Who was it, and how long ago was it, that came up with the idea that Tio’s bell would detonate the bomb that would kill Gus?

In the writers room, it really is a group mind, and you often forget who came up with what. Though I will say in this instance I think it was me. I will take a little executive privilege here. I loved the idea of Tio dinging that bell and blowing up Gus. I think we talked about that at the very beginning of the season, and then we shelved it for a while, and then we came back to it.

This is the first time where I can think a Walter White plan actually worked. Pretty much every other time he’s plotted to kill somebody, something’s gone wrong, he’s had to improvise and kill them at the last minute. This all went to form, at the same time that Walt has, as you say, gone to a very, very dark place. Thematically, is that a coincidence? Or is it deliberate in your mind that Walt could only succeed at that level when he becomes this evil?

That’s a very interesting question. I hadn’t really thought of it in those terms. This world that he finds himself in, he doesn’t find himself in this world by accident. He has made a conscious decision, starting in the very first episode of season one, to be a criminal, to be a bad guy and to live on the wrong side of the law. A guy as smart as Walt should realize pretty quickly that you don’t play with fire and not get burned. What’s the best way to put this? I’m hoping that when people watch this, they’ll think this is the lost episode of the Roadrunner and the Coyote where the Coyote actually gets the Roadrunner. I guess it’s a good argument you make: the darker Walt goes, the more chance he has of competing on a level playing field with Gustavo Fring. I hadn’t thought of it in those terms, but I guess there is truth to that. This is yet another section of the very dark path he has long ago chosen to tread. So it’s nothing new in one sense. In one sense, he’s gone very dark indeed, but in another sense, this is the same path he’s been on for quite a long time. It starts to feel somewhat inevitable, to me at least, that he would go this dark.

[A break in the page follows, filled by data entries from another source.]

(** Two calls in a row add what one call with both argument lists adds. *)
Lemma Add_app (u ps qs : list string) : Add (Add u ps) qs = Add u (ps ++ qs).
Proof. unfold Add. by rewrite fold_left_app. Qed.

Lemma In_Add (u ps : list string) (x : string) :
  In x (Add u ps) <-> In x u \/ In x ps.
Proof.
  revert u. induction ps as [|p ps IH]; intros u.
  - rewrite Add_nil. cbn. tauto.
  - rewrite Add_cons, IH. destruct (Contains u p) eqn:Hc.
    + apply Contains_In in Hc. cbn. split; [tauto|].
      intros [H|[->|H]]; tauto.
    + rewrite in_app_iff. cbn. tauto.
Qed.

(** Adding what is there changes nothing. *)
Lemma Add_present (u ps : list string) :
  (forall p, In p ps -> In p u) -> Add u ps = u.
Proof.
  induction ps as [|p ps IH]; intros Hall; [done|].
  rewrite Add_cons.
  assert (Hc : Contains u p = true) by (apply Contains_In, Hall; by left).
  rewrite Hc. apply IH. intros q Hq. apply Hall. by right.
Qed.

Lemma Add_idempotent (u ps : list string) : Add (Add u ps) ps = Add u ps.
Proof. apply Add_present. intros p Hp. apply In_Add. by right. Qed.

Lemma Add_NoDup (u ps : list string) : NoDup u -> NoDup (Add u ps).
Proof.
  revert u. induction ps as [|p ps IH]; intros u Hnd; [done|].
  rewrite Add_cons. apply IH. destruct (Contains u p) eqn:Hc; [done|].
  apply NoDup_app; repeat split; [done| |apply NoDup_singleton].
  intros x Hx Hx'. apply list_elem_of_In in Hx.
  apply list_elem_of_singleton in Hx' as ->.
  apply Contains_In in Hx. congruence.
Qed.

End StringListFacts.

Module sortFacts.
Import sort.

Lemma insert_Permutation (s : string) (l : list string) :
  Permutation (insert s l) (s :: l).
Proof.
  induction l as [|x r IH]; cbn; [done|].
  destruct (String.leb s x); [done|].
  rewrite IH. apply perm_swap.
Qed.

Lemma Strings_Permutation (l : list string) : Permutation (Strings l) l.
Proof.
  induction l as [|x r IH]; cbn; [done|].
  rewrite insert_Permutation. by constructor.
Qed.

Lemma In_Strings (l : list string) (x : string) : In x (Strings l) <-> In x l.
Proof.
  split; apply Permutation_in; [|symmetry]; apply Strings_Permutation.
Qed.

Lemma insert_sorted (s : string) (l : list string) :
  StringsAreSorted l = true -> StringsAreSorted (insert s l) = true.
Proof.
  induction l as [|x r IH]; intros Hs; [done|].
  cbn [insert]. destruct (String.leb s x) eqn:Hsx.
  - cbn [StringsAreSorted]. by rewrite Hsx.
  - assert (Hxs : String.leb x s = true)
      by (destruct (String.leb_total x s); congruence).
    destruct r as [|y r'].
    + cbn. by rewrite Hxs.
    + cbn [StringsAreSorted] in Hs. apply andb_true_iff in Hs as [Hxy Hr].
      specialize (IH Hr). cbn [insert] in *.
      destruct (String.leb s y); cbn [StringsAreSorted] in *.
      * by rewrite Hxs, IH.
      * by rewrite Hxy, IH.
Qed.

Lemma Strings_sorted (l : list string) : StringsAreSorted (Strings l) = true.
Proof.
  induction l as [|x r IH]; [done|]. cbn [Strings fold_right].
  by apply insert_sorted.
Qed.

(** Sorting a sorted list leaves it as it is. *)
Lemma Strings_of_sorted (l : list string) :
  StringsAreSorted l = true -> Strings l = l.
Proof.
  induction l as [|x r IH]; intros Hs; [done|].
  cbn [Strings fold_right]. fold (Strings r).
  destruct r as [|y r']; [done|].
  cbn [StringsAreSorted] in Hs. apply andb_true_iff in Hs as [Hxy Hr].
  rewrite (IH Hr). cbn [insert]. by rewrite Hxy.
Qed.

End sortFacts.

(** ** add user: editing the claim *)

Module EditFacts.
Import StringListFacts sortFacts.

Section WithLibrary.
Context {lib : Library}.

(** The response-permission edit leaves the subject lists alone. *)
Lemma Run_keeps_lists (p : ResponsePermsParams.t) ctx uc :
  let uc' := snd (ResponsePermsParams.Run p ctx uc) in
  jwt.Pub (jwt.Perms uc') = jwt.Pub (jwt.Perms uc) /\
  jwt.Sub (jwt.Perms uc') = jwt.Sub (jwt.Perms uc).
Proof.
  unfold ResponsePermsParams.Run. unfold_M.
  destruct (ResponsePermsParams.rmResp p); [done|].
  destruct (max_responses_Changed ctx || negb (ResponsePermsParams.respMax p =? 0));
    destruct (negb (String.eqb (ResponsePermsParams.respTTL p) ""));
    try done;
    destruct (ResponsePermsParams.parseTTL (ResponsePermsParams.respTTL p)); done.
Qed.

(** With removal requested, [Run] clears the response permission and does
    nothing else. *)
Lemma Run_rmResp (p : ResponsePermsParams.t) ctx uc :
  ResponsePermsParams.rmResp p = true ->
  ResponsePermsParams.Run p ctx uc =
  (Ok (store.AddOK (store.NewDetailedReport true) store.MsgRemovedResponsePerms),
   jwt.setResp (fun _ => None) uc).
Proof. intros Hrm. unfold ResponsePermsParams.Run. by rewrite Hrm. Qed.

(** The four subject lists after a successful edit. *)
Lemma editUser_lists (p : AddUserParams.t) ctx uc uc' :
  AddUserParams.editUser p ctx uc = (Ok tt, uc') ->
  let add l a b := sort.Strings (StringList.Add (StringList.Add l a) b) in
  jwt.Allow (jwt.Pub (jwt.Perms uc')) =
    add (jwt.Allow (jwt.Pub (jwt.Perms uc)))
        (AddUserParams.allowPubs p) (AddUserParams.allowPubsub p) /\
  jwt.Deny (jwt.Pub (jwt.Perms uc')) =
    add (jwt.Deny (jwt.Pub (jwt.Perms uc)))
        (AddUserParams.denyPubs p) (AddUserParams.denyPubsub p) /\
  jwt.Allow (jwt.Sub (jwt.Perms uc')) =
    add (jwt.Allow (jwt.Sub (jwt.Perms uc)))
        (AddUserParams.allowSubs p) (AddUserParams.allowPubsub p) /\
  jwt.Deny (jwt.Sub (jwt.Perms uc')) =
    add (jwt.Deny (jwt.Sub (jwt.Perms uc)))
        (AddUserParams.denySubs p) (AddUserParams.denyPubsub p).
Proof.
  unfold AddUserParams.editUser, AddUserParams.when.
  set (uc0 := snd (bind (if IsStartChanged (AddUserParams.time p)
                         then modify (jwt.setNotBefore (StartDate (AddUserParams.time p)))
                         else ret tt)
                        (fun _ => if IsExpiryChanged (AddUserParams.time p)
                         then modify (jwt.setExpires (ExpiryDate (AddUserParams.time p)))
                         else ret tt) uc : result error unit * jwt.UserClaims)).
  assert (H0 : jwt.Perms uc0 = jwt.Perms uc).
  { subst uc0. unfold bind, modify, ret.
    by destruct (IsStartChanged _), (IsExpiryChanged _). }
  pose proof (Run_keeps_lists (AddUserParams.resp p) ctx uc0) as [HP HS].
  cbn zeta in HP, HS. rewrite H0 in HP, HS.
  unfold bind, modify, ret.
  destruct (IsStartChanged _), (IsExpiryChanged _); cbn in uc0; subst uc0;
    destruct (ResponsePermsParams.Run _ _ _) as [[r|e] uc1]; cbn in HP, HS;
    intros [= <-]; cbn; rewrite HP, HS; done.
Qed.

(** Two [Add] calls on one list, and the one call that does the same. *)
Lemma Add_twice_as_once (field : (list string -> list string) -> jwt.Permission -> jwt.Permission)
      (side : (jwt.Permission -> jwt.Permission) -> jwt.UserClaims -> jwt.UserClaims)
      (a b : list string) (uc : jwt.UserClaims) :
  (field = jwt.setAllow \/ field = jwt.setDeny) ->
  (side = jwt.setPub \/ side = jwt.setSub) ->
  side (field (fun l => StringList.Add l b))
       (side (field (fun l => StringList.Add l a)) uc) =
  side (field (fun l => StringList.Add l []))
       (side (field (fun l => StringList.Add l (a ++ b))) uc).
Proof.
  destruct uc as [nb ex [[pa pd] [sa sd] rs] tg].
  intros [-> | ->] [-> | ->];
    unfold jwt.setPub, jwt.setSub, jwt.setPerms, jwt.setAllow, jwt.setDeny;
    cbn -[StringList.Add]; by rewrite <- Add_app, Add_nil.
Qed.

(** Who is on a list after a successful edit: who was there, and who the
    flags name. *)
Lemma editUser_membership (p : AddUserParams.t) ctx uc uc' (x : string) :
  AddUserParams.editUser p ctx uc = (Ok tt, uc') ->
  (In x (jwt.Allow (jwt.Pub (jwt.Perms uc'))) <->
   In x (jwt.Allow (jwt.Pub (jwt.Perms uc))) \/
   In x (AddUserParams.allowPubs p) \/ In x (AddUserParams.allowPubsub p)) /\
  (In x (jwt.Allow (jwt.Sub (jwt.Perms uc'))) <->
   In x (jwt.Allow (jwt.Sub (jwt.Perms uc))) \/
   In x (AddUserParams.allowSubs p) \/ In x (AddUserParams.allowPubsub p)).
Proof.
  intros H. apply editUser_lists in H as (HPA & _ & HSA & _). cbn zeta in *.
  rewrite HPA, HSA, !In_Strings, !In_Add. tauto.
Qed.
(** X8: a hard reset forgets what was there: the axis records, positions,
    homing flags, extruder counters and enable masks it leaves are the
    same from any two states. *)
Theorem hard_reset_forgets (s1 s2 : State hw) :
  length (stepperAxis s1) = STEPPER_COUNT -> length (stepperAxis s2) = STEPPER_COUNT ->
  length (dda_position s1) = STEPPER_COUNT -> length (dda_position s2) = STEPPER_COUNT ->
  length (axis_homing s1) = STEPPER_COUNT -> length (axis_homing s2) = STEPPER_COUNT ->
  length (e_steps s1) = EXTRUDERS hw -> length (e_steps s2) = EXTRUDERS hw ->
  let r1 := stepperAxisInit hw true s1 in
  let r2 := stepperAxisInit hw true s2 in
  stepperAxis r1 = stepperAxis r2 /\
  dda_position r1 = dda_position r2 /\
  axis_homing r1 = axis_homing r2 /\
  e_steps r1 = e_steps r2 /\
  axesEnabled r1 = axesEnabled r2 /\
  axesHardwareEnabled r1 = axesHardwareEnabled r2.
Proof.
  intros Ha1 Ha2 Hp1 Hp2 Hh1 Hh2 He1 He2 r1 r2. subst r1 r2.
  assert (Hconst : forall {A} (v : A) (l1 l2 : list A) (j : nat),
             length l1 = length l2 ->
             (fun _ => v) <$> l1 !! j = (fun _ => v) <$> l2 !! j).
  { intros A v l1 l2 j Hl.
    destruct (decide (j < length l1)%nat) as [Hj | Hj].
    - destruct (lookup_lt_is_Some_2 l1 j Hj) as [x ->].
      destruct (lookup_lt_is_Some_2 l2 j) as [y ->]; [lia | reflexivity].
    - rewrite !lookup_ge_None_2 by lia. reflexivity. }
  split; [| split; [| split; [| split]]].
  - apply list_eq. intros j. rewrite !init_hard_stepperAxis.
    destruct (decide (j < STEPPER_COUNT)%nat) as [Hj | Hj].
    + destruct (lookup_lt_is_Some_2 (stepperAxis s1) j) as [a ->]; [lia |].
      destruct (lookup_lt_is_Some_2 (stepperAxis s2) j) as [b ->]; [lia |].
      cbn [fmap option_fmap option_map]. f_equal. apply axis_update_hard_any, Hj.
    + rewrite !lookup_ge_None_2 by lia. reflexivity.
  - apply list_eq. intros j. rewrite !init_hard_dda_position.
    destruct (decide (j < STEPPER_COUNT)%nat) as [Hj | Hj].
    + apply Hconst. congruence.
    + rewrite !lookup_ge_None_2 by lia. reflexivity.
  - apply list_eq. intros j. rewrite !init_axis_homing.
    destruct (decide (j < STEPPER_COUNT)%nat) as [Hj | Hj].
    + apply Hconst. congruence.
    + rewrite !lookup_ge_None_2 by lia. reflexivity.
  - assert (Hz : forall l : list Z,
               length l = EXTRUDERS hw ->
               foldl (fun l i => <[i := 0]> l) l (seq 0 (EXTRUDERS hw))
               = replicate (EXTRUDERS hw) 0).
    { intros l Hl. rewrite <- Hl. apply foldl_insert_replicate. }
    rewrite !init_e_steps, (Hz _ He1), (Hz _ He2). reflexivity.
  - destruct (init_hard_enabled hw s1) as [E1 H1].
    destruct (init_hard_enabled hw s2) as [E2 H2].
    split; [exact (eq_trans E1 (eq_sym E2)) | exact (eq_trans H1 (eq_sym H2))].
Qed.

Lemma State_eq (s1 s2 : State hw) :
  stepperAxisPorts s1 = stepperAxisPorts s2 ->
  stepperAxis s1 = stepperAxis s2 ->
  dda_position s1 = dda_position s2 ->
  axis_homing s1 = axis_homing s2 ->
  e_steps s1 = e_steps s2 ->
  axesEnabled s1 = axesEnabled s2 ->
  axesHardwareEnabled s1 = axesHardwareEnabled s2 ->
  pstop_enable s1 = pstop_enable s2 ->
  io s1 = io s2 ->
  s1 = s2.
Proof.
  destruct s1, s2. cbn. intros -> -> -> -> -> -> -> -> ->. reflexivity.
Qed.

Lemma reset_dda_again i (a : StepperAxis hw) :
  reset_dda hw i (reset_dda hw i a) = reset_dda hw i a.
Proof. reflexivity. Qed.

(** X9: a soft reset right after a reset of either kind changes
    nothing at all. *)
Theorem soft_reset_after_reset_is_identity (h : bool) (s : State hw) :
  stepperAxisInit hw false (stepperAxisInit hw h s) = stepperAxisInit hw h s.
Proof.
  remember (stepperAxisInit hw h s) as r eqn:Hr.
  destruct (init_soft_io hw r) as (Hio & Hports & Hpe).
  destruct (init_soft_enabled hw r) as (Hen & Hhw).
  apply State_eq; try assumption.
  - apply list_eq. intros j. rewrite init_soft_stepperAxis.
    destruct (decide (j < STEPPER_COUNT)%nat) as [Hj | Hj]; [| reflexivity].
    rewrite Hr. destruct h.
    + rewrite init_hard_stepperAxis, decide_True by exact Hj.
      destruct (stepperAxis s !! j); reflexivity.
    + rewrite init_soft_stepperAxis, decide_True by exact Hj.
      destruct (stepperAxis s !! j); reflexivity.
  - apply init_soft_dda_position.
  - apply list_eq. intros j. rewrite init_axis_homing.
    destruct (decide (j < STEPPER_COUNT)%nat) as [Hj | Hj]; [| reflexivity].
    rewrite Hr, init_axis_homing, decide_True by exact Hj.
    apply fmap_const_again.
  - apply list_eq. intros j. rewrite init_e_steps, foldl_insert_lookup.
    destruct (decide (j < EXTRUDERS hw)%nat) as [Hj | Hj]; [| reflexivity].
    rewrite Hr, init_e_steps, foldl_insert_lookup, decide_True by exact Hj.
    apply fmap_const_again.
Qed.

(** X10: in a build that homes Z to its maximum, after a hard reset the
    Z maximum is the stored home position read as an [int32_t], whatever
    the axis length, and the Z minimum is 0. *)
Theorem z_limits_when_homing_to_max (s : State hw) :
  Z_HOME_MAX hw = true ->
  length (stepperAxis s) = STEPPER_COUNT ->
  exists a,
    stepperAxis (stepperAxisInit hw true s) !! Z_AXIS = Some a /\
    max_axis_steps_limit a
    = Int.int32 (eeprom32 hw (AXIS_HOME_POSITIONS_STEPS hw + 8) 0) /\
    min_axis_steps_limit a = 0.
Proof.
  intros Hz Hlen.
  destruct (hard_axis_lookup hw s Z_AXIS Hlen) as (a & _ & Ha');
    [unfold Z_AXIS, STEPPER_COUNT; lia |].
  eexists. split; [exact Ha' |].
  pose proof (loaded_limits hw axes_invert endstops_invert Z_AXIS a) as Hlim.
  cbv zeta in Hlim. cbn [axis_limits Z_AXIS] in Hlim. rewrite Hz in Hlim.
  apply pair_equal_spec in Hlim as [-> ->]. split; reflexivity.
Qed.

End ResetTheorems.

(** ** Sign symmetry of the floating point operations *)

Section FloatSymmetry.

Lemma round_aux_opp s m e l :
  binary_round_aux Float.prec Float.emax (negb s) m e l
  = opp (binary_round_aux Float.prec Float.emax s m e l).
Proof.
  unfold binary_round_aux.
  destruct (shr_fexp Float.prec Float.emax m e l) as [mrs e'].
  destruct (shr_fexp Float.prec Float.emax
              (round_nearest_even (shr_m mrs) (loc_of_shr_record mrs)) e' loc_Exact)
    as [mrs' e''].
  destruct (shr_m mrs'); [reflexivity | | reflexivity].
  destruct (e'' <=? Float.emax - Float.prec); reflexivity.
Qed.

Lemma mul_opp_l x y : Float.mul (opp x) y = opp (Float.mul x y).
Proof.
  destruct x as [sx | sx | | sx mx ex], y as [sy | sy | | sy my ey];
    cbn [opp SFopp Float.mul SFmul]; rewrite <- ?negb_xorb_l; try reflexivity.
  apply round_aux_opp.
Qed.

Lemma div_opp_l x y : Float.div (opp x) y = opp (Float.div x y).
Proof.
  destruct x as [sx | sx | | sx mx ex], y as [sy | sy | | sy my ey];
    cbn [opp SFopp Float.div SFdiv]; rewrite <- ?negb_xorb_l; try reflexivity.
  destruct (SFdiv_core_binary Float.prec Float.emax (Z.pos mx) ex (Z.pos my) ey)
    as [[mz ez] lz].
  apply round_aux_opp.
Qed.

Lemma of_Z_opp z : z <> 0 -> Float.of_Z (- z) = opp (Float.of_Z z).
Proof.
  intros Hz.
  assert (Hr : forall s p,
             Float.of_Z (cond_Zopp s (Zpos p)) = binary_round Float.prec Float.emax s p 0)
    by (intros [] p; reflexivity).
  assert (Ho : forall s p,
             binary_round Float.prec Float.emax (negb s) p 0
             = opp (binary_round Float.prec Float.emax s p 0)).
  { intros s p. unfold binary_round.
    destruct (shl_align p 0 (fexp Float.prec Float.emax (Z.pos (digits2_pos p) + 0)))
      as [mz ez].
    apply round_aux_opp. }
  destruct z as [| p | p]; [contradiction | |].
  - change (- Z.pos p) with (cond_Zopp true (Zpos p)).
    change (Z.pos p) with (cond_Zopp false (Zpos p)) at 2.
    rewrite !Hr. apply (Ho false).
  - change (- Z.neg p) with (cond_Zopp false (Zpos p)).
    change (Z.neg p) with (cond_Zopp true (Zpos p)).
    rewrite !Hr, (Ho false).
    destruct (binary_round Float.prec Float.emax false p 0) as [[] | [] | | [] ? ?];
      reflexivity.
Qed.

Lemma trunc_opp x n : Float.trunc x = Some n -> Float.trunc (opp x) = Some (- n).
Proof.
  destruct x as [sx | sx | | sx mx ex]; cbn [opp SFopp Float.trunc]; intros H;
    try discriminate; injection H as <-; [reflexivity |].
  destruct sx; cbn [negb cond_Zopp]; f_equal; lia.
Qed.

End FloatSymmetry.

(** ** Symmetry of the conversions about zero *)

Section ConversionSymmetry.

Variable hw : Platform.

Lemma in_signed_abs bits z :
  0 < bits -> Z.abs z < 2 ^ (bits - 1) ->
  Int.in_signed bits z = true /\ Int.in_signed bits (- z) = true.
Proof.
  intros Hb Hz. unfold Int.in_signed, Int.min_signed, Int.max_signed.
  rewrite !andb_true_iff, !Z.leb_le. lia.
Qed.

(** X15: within the integer ranges [stepperAxisMMToSteps] is odd, and keeps
    the sign: the steps of [- mm] are the negated steps of [mm], and a
    distance that is not negative, on an axis whose [steps_per_mm] is not
    negative, gives a step count that is not negative. *)
Theorem mm_to_steps_odd (s : State hw) (axis : nat) (a : StepperAxis hw)
        (mm : float) (n k : Z) :
  stepperAxis s !! axis = Some a ->
  Float.trunc (Float.mul mm (Float.of_Z 1000)) = Some n ->
  Float.trunc (steps_per_mm a) = Some k ->
  Z.abs n < 2 ^ 63 -> Z.abs k < 2 ^ 63 -> Z.abs (n * k) < 2 ^ 63 ->
  Z.abs (Z.quot (n * k) 1000) < 2 ^ 31 ->
  exists r,
    stepperAxisMMToSteps hw s mm axis = Some r /\
    stepperAxisMMToSteps hw s (opp mm) axis = Some (- r) /\
    (not_negative mm -> not_negative (steps_per_mm a) -> 0 <= r).
Proof.
  intros Ha Hn Hk Rn Rk Rnk Rq.
  destruct (in_signed_abs 64 n ltac:(lia) Rn) as [Rn1 Rn2].
  destruct (in_signed_abs 64 k ltac:(lia) Rk) as [Rk1 _].
  destruct (in_signed_abs 64 (n * k) ltac:(lia) Rnk) as [Rnk1 Rnk2].
  destruct (in_signed_abs 32 _ ltac:(lia) Rq) as [Rq1 Rq2].
  exists (Z.quot (n * k) 1000). split; [| split].
  - apply (mm_to_steps_in_range hw s axis a mm n k); assumption.
  - rewrite <- Z.quot_opp_l by lia. rewrite <- Z.mul_opp_l.
    apply (mm_to_steps_in_range hw s axis a (opp mm) (- n) k); try assumption.
    + rewrite mul_opp_l. apply trunc_opp, Hn.
    + rewrite Z.mul_opp_l. exact Rnk2.
    + rewrite Z.mul_opp_l, Z.quot_opp_l by lia. exact Rq2.
  - intros Hmm Hspm.
    assert (0 <= n).
    { apply (trunc_not_negative (Float.mul mm (Float.of_Z 1000))); [| exact Hn].
      apply mul_not_negative; [exact Hmm | apply of_Z_not_negative; lia]. }
    assert (0 <= k) by (apply (trunc_not_negative (steps_per_mm a)); assumption).
    apply Z.quot_pos; nia.
Qed.

(** X16: [stepperAxisStepsToMM] is odd: the distance of [- steps] is the
    negated distance of [steps], for every step count other than 0 whose
    negation is an [int32_t] too; and a step count that is not negative,
    on an axis whose [steps_per_mm] is not negative, gives a distance
    that is not negative. *)
Theorem steps_to_mm_odd (s : State hw) (axis : nat) (steps : Z) :
  steps <> 0 -> Z.abs steps < 2 ^ 31 ->
  stepperAxisStepsToMM hw s (- steps) axis
  = opp <$> stepperAxisStepsToMM hw s steps axis /\
  forall a, stepperAxis s !! axis = Some a ->
            0 <= steps -> not_negative (steps_per_mm a) ->
            exists d, stepperAxisStepsToMM hw s steps axis = Some d /\ not_negative d.
Proof.
  intros Hs _. unfold stepperAxisStepsToMM. split.
  - destruct (stepperAxis s !! axis) as [a |]; [| reflexivity].
    cbn [mbind option_bind fmap option_fmap option_map].
    rewrite of_Z_opp, div_opp_l by exact Hs. reflexivity.
  - intros a -> Hpos Hspm. cbn [mbind option_bind]. eexists. split; [reflexivity |].
    apply div_not_negative; [apply of_Z_not_negative; exact Hpos | exact Hspm].
Qed.

End ConversionSymmetry.

(** ** Accuracy of the loaded calibration and of [stepperAxisStepsToMM] *)

Section Accuracy.

Local Open Scope Q_scope.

(Our phone interview ended here, but I had one e-mailed follow-up later.)

You’ve kept certain story points about what Walt is up to from viewers before (like Jesse still being in Albuquerque after Walt killed the drug dealers in “Half-Measures”), but never something this big, for this long. This is, if not a complete departure from your narrative style, definitely outside the norm, which is that we see Walt during everything interesting he’s doing and know what he’s up to. Why did you choose to tell this part of the story this way, as opposed to, say, letting us know from the start that Walt poisoned Brock and was manipulating Jesse?

I think it’s because there’s no bigger reveal than the fact that Walt would poison a child (albeit to save his own life and the lives of his family). That’s the moment that truly makes him no better than Gus. Simply put, it seemed wise to me to save Walt’s deepest, darkest secret until the very end.

Having said that, the lily of the valley is hinted at in episode 412 the week before. Walt sits by his pool, waiting to die. He spins his pistol twice in a row, and both times the muzzle winds up pointed straight at him. Is this fate telling him to shoot himself? But then, on the third spin, the muzzle points at the nearby lily of the valley. This, to me, is the moment that Walt begins to get his bold (and reprehensible) idea of poisoning Brock. Divine — or devilish — inspiration? Who knows?